● Brief: Produce word for word the lines of the data below running from the one that has "match r with" to the one that has "manually_created_transcripts := ∅;", inclusive, and no others.

::::::::

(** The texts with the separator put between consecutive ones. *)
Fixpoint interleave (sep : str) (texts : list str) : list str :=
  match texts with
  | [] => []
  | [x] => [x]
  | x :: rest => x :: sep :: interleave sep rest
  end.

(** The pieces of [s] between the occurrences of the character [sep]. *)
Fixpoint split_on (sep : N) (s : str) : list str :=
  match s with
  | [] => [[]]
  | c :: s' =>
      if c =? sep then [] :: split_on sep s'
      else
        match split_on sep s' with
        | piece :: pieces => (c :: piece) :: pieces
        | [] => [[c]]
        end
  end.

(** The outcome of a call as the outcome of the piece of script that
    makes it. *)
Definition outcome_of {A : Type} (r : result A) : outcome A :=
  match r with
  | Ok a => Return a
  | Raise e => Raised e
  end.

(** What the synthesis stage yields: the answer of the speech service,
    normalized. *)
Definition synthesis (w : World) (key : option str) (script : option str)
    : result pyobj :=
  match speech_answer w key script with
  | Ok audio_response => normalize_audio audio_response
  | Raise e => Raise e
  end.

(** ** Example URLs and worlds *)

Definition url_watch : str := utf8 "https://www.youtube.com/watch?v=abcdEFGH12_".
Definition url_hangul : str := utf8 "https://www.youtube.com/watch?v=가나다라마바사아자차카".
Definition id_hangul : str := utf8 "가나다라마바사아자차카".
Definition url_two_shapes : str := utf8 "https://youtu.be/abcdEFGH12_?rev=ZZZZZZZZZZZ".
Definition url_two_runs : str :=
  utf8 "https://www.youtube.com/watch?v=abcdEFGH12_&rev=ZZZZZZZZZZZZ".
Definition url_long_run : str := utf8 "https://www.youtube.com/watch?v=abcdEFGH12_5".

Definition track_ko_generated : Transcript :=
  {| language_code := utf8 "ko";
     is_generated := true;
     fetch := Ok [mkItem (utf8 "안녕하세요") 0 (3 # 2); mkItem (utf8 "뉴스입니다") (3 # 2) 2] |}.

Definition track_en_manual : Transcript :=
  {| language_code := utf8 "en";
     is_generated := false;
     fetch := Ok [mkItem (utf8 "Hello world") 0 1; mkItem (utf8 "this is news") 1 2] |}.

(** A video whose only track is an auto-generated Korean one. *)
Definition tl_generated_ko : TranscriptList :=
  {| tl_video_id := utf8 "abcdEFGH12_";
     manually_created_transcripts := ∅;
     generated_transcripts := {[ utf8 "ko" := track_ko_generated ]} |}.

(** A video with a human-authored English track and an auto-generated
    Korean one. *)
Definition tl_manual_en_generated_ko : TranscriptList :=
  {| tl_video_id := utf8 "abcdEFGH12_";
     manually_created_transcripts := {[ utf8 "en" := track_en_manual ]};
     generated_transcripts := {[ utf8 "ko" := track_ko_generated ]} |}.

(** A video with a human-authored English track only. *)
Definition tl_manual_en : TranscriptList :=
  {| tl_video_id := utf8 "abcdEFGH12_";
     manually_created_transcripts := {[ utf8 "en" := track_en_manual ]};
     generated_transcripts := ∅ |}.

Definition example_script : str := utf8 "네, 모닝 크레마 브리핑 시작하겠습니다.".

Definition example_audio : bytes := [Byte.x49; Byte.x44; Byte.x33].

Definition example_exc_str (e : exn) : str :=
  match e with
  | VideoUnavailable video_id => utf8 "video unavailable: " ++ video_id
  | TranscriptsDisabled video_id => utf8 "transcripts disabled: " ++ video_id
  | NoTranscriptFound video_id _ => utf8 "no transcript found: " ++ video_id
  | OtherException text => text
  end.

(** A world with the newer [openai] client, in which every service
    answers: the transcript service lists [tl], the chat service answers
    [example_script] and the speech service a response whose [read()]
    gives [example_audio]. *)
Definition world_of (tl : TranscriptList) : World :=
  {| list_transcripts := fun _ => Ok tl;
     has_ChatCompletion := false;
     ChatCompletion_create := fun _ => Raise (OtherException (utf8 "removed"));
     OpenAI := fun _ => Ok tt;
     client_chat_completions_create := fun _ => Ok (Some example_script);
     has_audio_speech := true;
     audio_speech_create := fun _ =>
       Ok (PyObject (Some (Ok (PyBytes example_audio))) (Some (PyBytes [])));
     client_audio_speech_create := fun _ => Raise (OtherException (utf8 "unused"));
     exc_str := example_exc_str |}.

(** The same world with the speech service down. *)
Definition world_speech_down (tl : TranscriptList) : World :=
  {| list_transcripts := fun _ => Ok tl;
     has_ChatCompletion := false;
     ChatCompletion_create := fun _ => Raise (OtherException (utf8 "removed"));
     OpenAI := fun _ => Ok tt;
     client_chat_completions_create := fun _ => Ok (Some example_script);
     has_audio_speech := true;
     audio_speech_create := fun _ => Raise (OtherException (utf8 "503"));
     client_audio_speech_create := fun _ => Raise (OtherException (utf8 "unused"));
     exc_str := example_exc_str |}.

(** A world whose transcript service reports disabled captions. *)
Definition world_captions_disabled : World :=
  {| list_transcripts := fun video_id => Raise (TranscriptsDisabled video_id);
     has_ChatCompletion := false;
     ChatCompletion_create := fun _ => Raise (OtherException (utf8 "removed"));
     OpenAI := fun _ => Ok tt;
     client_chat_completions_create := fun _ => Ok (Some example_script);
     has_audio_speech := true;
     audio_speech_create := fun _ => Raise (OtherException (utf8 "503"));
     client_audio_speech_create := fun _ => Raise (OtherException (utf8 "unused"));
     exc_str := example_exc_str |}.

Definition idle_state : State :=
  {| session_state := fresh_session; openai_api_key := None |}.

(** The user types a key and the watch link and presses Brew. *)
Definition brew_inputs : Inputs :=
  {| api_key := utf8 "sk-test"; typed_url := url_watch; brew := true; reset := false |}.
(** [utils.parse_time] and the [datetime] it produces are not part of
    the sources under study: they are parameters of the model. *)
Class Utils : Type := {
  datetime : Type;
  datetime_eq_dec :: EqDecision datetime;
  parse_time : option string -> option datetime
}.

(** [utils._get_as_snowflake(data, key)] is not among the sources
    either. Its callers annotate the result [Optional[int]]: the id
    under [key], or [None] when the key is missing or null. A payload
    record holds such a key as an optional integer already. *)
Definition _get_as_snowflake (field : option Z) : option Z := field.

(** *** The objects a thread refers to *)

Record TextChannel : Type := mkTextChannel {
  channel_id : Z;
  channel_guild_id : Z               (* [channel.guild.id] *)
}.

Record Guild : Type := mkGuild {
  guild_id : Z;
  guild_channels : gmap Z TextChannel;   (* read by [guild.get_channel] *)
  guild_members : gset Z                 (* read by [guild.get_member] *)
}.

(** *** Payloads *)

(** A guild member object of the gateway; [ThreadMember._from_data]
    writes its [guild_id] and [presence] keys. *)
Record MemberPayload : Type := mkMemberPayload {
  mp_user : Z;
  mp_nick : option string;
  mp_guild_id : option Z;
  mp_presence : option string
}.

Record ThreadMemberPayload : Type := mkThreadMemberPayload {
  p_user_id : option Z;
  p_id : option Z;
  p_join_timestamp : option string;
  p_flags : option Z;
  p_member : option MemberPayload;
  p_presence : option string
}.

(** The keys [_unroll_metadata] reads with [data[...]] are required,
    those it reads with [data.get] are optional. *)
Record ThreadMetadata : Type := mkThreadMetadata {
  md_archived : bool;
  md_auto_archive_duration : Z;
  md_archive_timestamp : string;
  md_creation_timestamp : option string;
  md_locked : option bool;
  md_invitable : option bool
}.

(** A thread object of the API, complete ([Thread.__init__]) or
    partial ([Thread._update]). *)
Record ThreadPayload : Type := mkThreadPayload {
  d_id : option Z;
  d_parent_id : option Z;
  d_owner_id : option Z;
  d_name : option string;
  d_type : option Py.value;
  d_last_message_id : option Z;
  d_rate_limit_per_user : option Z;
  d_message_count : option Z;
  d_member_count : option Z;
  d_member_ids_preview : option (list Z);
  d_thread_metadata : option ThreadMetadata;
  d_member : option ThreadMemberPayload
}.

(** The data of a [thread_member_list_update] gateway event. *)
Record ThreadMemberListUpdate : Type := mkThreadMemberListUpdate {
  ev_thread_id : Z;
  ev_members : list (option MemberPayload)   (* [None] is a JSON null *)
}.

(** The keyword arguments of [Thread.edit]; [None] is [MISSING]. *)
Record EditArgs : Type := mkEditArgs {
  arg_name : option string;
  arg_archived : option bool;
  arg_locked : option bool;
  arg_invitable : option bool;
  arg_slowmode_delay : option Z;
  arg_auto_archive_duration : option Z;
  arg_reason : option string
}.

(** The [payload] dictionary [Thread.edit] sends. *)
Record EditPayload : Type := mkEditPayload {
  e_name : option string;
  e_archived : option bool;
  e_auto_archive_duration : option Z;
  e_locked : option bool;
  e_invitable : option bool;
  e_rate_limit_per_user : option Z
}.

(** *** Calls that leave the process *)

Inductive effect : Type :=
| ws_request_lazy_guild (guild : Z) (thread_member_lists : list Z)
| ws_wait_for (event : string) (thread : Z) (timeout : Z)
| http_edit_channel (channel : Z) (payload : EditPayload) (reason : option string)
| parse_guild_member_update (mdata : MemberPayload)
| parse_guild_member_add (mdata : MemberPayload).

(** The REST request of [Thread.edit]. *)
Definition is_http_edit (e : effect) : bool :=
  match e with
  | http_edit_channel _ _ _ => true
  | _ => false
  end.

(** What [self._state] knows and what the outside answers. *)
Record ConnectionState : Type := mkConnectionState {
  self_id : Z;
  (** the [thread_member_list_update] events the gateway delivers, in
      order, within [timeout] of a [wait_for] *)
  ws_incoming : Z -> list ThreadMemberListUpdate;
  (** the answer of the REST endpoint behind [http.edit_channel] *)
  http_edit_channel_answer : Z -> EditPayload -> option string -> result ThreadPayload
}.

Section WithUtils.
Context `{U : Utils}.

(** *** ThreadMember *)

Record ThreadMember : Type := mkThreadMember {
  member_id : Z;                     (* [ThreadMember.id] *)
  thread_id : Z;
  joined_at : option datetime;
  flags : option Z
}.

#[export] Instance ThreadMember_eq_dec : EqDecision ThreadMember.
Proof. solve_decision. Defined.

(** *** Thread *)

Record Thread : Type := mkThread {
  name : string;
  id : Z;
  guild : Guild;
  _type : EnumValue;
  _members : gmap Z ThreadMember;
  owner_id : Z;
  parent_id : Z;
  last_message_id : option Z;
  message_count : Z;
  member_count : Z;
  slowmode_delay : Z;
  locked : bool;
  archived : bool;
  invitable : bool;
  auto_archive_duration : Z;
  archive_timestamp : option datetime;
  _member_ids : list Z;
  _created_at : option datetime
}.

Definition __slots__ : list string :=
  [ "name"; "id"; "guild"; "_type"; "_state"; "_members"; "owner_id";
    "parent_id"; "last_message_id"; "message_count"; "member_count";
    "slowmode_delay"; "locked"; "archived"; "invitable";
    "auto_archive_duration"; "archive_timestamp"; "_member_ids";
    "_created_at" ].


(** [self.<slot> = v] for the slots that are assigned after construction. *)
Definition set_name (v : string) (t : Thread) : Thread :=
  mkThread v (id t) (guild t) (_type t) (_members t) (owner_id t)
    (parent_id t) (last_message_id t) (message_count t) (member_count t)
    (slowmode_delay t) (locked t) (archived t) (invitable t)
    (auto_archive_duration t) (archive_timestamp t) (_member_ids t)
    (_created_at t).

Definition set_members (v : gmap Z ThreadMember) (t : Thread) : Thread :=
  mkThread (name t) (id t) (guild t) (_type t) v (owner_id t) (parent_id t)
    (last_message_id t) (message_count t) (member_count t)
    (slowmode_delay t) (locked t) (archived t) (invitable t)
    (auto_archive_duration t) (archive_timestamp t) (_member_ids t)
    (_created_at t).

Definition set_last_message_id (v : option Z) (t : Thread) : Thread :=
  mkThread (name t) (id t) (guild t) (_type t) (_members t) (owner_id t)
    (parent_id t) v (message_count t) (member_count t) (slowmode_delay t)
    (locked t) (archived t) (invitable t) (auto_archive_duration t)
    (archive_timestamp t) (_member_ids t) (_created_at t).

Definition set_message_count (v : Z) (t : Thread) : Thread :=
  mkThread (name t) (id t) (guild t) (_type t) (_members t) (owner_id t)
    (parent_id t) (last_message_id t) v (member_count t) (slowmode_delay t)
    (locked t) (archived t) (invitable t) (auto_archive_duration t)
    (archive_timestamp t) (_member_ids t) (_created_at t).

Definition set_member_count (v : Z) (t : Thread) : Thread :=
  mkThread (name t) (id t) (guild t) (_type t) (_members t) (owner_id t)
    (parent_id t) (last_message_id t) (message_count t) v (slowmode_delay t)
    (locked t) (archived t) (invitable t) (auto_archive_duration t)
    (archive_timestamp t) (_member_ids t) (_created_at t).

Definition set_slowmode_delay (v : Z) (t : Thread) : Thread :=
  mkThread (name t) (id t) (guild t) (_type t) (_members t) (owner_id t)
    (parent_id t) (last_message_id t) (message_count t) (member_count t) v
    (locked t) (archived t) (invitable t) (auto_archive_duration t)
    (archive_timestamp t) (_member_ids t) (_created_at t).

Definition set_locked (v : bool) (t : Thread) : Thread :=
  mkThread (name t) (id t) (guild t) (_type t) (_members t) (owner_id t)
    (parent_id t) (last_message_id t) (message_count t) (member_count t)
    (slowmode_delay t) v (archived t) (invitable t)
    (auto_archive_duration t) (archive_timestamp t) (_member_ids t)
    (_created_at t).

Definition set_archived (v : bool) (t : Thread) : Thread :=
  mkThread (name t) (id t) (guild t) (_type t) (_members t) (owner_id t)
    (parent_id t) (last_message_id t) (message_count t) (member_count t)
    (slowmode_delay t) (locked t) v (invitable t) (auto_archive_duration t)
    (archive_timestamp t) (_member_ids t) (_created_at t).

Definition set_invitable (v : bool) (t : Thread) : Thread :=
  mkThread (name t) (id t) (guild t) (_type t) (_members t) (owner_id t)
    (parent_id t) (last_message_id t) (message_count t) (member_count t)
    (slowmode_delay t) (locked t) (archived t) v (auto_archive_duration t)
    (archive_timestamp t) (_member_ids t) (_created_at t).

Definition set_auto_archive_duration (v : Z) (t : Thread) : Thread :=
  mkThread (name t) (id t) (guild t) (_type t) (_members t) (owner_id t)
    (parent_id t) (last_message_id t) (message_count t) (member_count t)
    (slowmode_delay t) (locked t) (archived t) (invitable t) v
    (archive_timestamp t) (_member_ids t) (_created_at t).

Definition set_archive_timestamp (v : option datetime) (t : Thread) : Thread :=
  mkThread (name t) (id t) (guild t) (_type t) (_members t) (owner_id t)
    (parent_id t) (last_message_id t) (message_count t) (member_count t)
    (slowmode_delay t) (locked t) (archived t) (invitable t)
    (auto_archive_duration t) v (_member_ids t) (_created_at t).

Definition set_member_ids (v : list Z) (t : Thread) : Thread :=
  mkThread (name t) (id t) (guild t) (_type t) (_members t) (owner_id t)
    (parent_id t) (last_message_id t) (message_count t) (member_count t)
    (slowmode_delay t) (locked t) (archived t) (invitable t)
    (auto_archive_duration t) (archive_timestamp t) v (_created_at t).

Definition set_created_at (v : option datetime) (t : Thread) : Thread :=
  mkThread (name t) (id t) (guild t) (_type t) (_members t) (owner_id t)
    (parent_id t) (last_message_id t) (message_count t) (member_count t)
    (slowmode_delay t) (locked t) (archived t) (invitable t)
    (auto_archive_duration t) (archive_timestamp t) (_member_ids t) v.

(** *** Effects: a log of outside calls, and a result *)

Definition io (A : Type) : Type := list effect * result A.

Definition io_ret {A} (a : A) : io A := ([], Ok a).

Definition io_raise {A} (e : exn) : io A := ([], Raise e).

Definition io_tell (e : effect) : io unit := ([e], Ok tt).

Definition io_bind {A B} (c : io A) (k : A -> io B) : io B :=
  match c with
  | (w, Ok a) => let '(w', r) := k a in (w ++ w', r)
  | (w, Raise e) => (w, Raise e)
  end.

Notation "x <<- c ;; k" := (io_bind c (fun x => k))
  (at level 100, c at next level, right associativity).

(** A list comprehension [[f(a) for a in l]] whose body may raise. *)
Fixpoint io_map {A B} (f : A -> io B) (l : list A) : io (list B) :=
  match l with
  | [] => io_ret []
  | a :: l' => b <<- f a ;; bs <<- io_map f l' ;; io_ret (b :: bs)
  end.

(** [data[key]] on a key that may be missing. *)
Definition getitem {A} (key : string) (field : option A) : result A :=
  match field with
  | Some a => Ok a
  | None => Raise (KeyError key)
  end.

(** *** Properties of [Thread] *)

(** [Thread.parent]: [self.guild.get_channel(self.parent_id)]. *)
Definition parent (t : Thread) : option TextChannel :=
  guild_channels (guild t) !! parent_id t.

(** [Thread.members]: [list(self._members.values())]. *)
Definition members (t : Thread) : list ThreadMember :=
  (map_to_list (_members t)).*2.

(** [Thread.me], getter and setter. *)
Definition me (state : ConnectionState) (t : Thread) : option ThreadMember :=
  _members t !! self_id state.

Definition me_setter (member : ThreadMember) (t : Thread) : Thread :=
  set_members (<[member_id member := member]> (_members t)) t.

::::::::

● Answer for this exercise:
  match r with
  | Ok a => Return a
  | Raise e => Raised e
  end.

(** What the synthesis stage yields: the answer of the speech service,
    normalized. *)
Definition synthesis (w : World) (key : option str) (script : option str)
    : result pyobj :=
  match speech_answer w key script with
  | Ok audio_response => normalize_audio audio_response
  | Raise e => Raise e
  end.

(** ** Example URLs and worlds *)

Definition url_watch : str := utf8 "https://www.youtube.com/watch?v=abcdEFGH12_".
Definition url_hangul : str := utf8 "https://www.youtube.com/watch?v=가나다라마바사아자차카".
Definition id_hangul : str := utf8 "가나다라마바사아자차카".
Definition url_two_shapes : str := utf8 "https://youtu.be/abcdEFGH12_?rev=ZZZZZZZZZZZ".
Definition url_two_runs : str :=
  utf8 "https://www.youtube.com/watch?v=abcdEFGH12_&rev=ZZZZZZZZZZZZ".
Definition url_long_run : str := utf8 "https://www.youtube.com/watch?v=abcdEFGH12_5".

Definition track_ko_generated : Transcript :=
  {| language_code := utf8 "ko";
     is_generated := true;
     fetch := Ok [mkItem (utf8 "안녕하세요") 0 (3 # 2); mkItem (utf8 "뉴스입니다") (3 # 2) 2] |}.

Definition track_en_manual : Transcript :=
  {| language_code := utf8 "en";
     is_generated := false;
     fetch := Ok [mkItem (utf8 "Hello world") 0 1; mkItem (utf8 "this is news") 1 2] |}.

(** A video whose only track is an auto-generated Korean one. *)
Definition tl_generated_ko : TranscriptList :=
  {| tl_video_id := utf8 "abcdEFGH12_";
     manually_created_transcripts := ∅;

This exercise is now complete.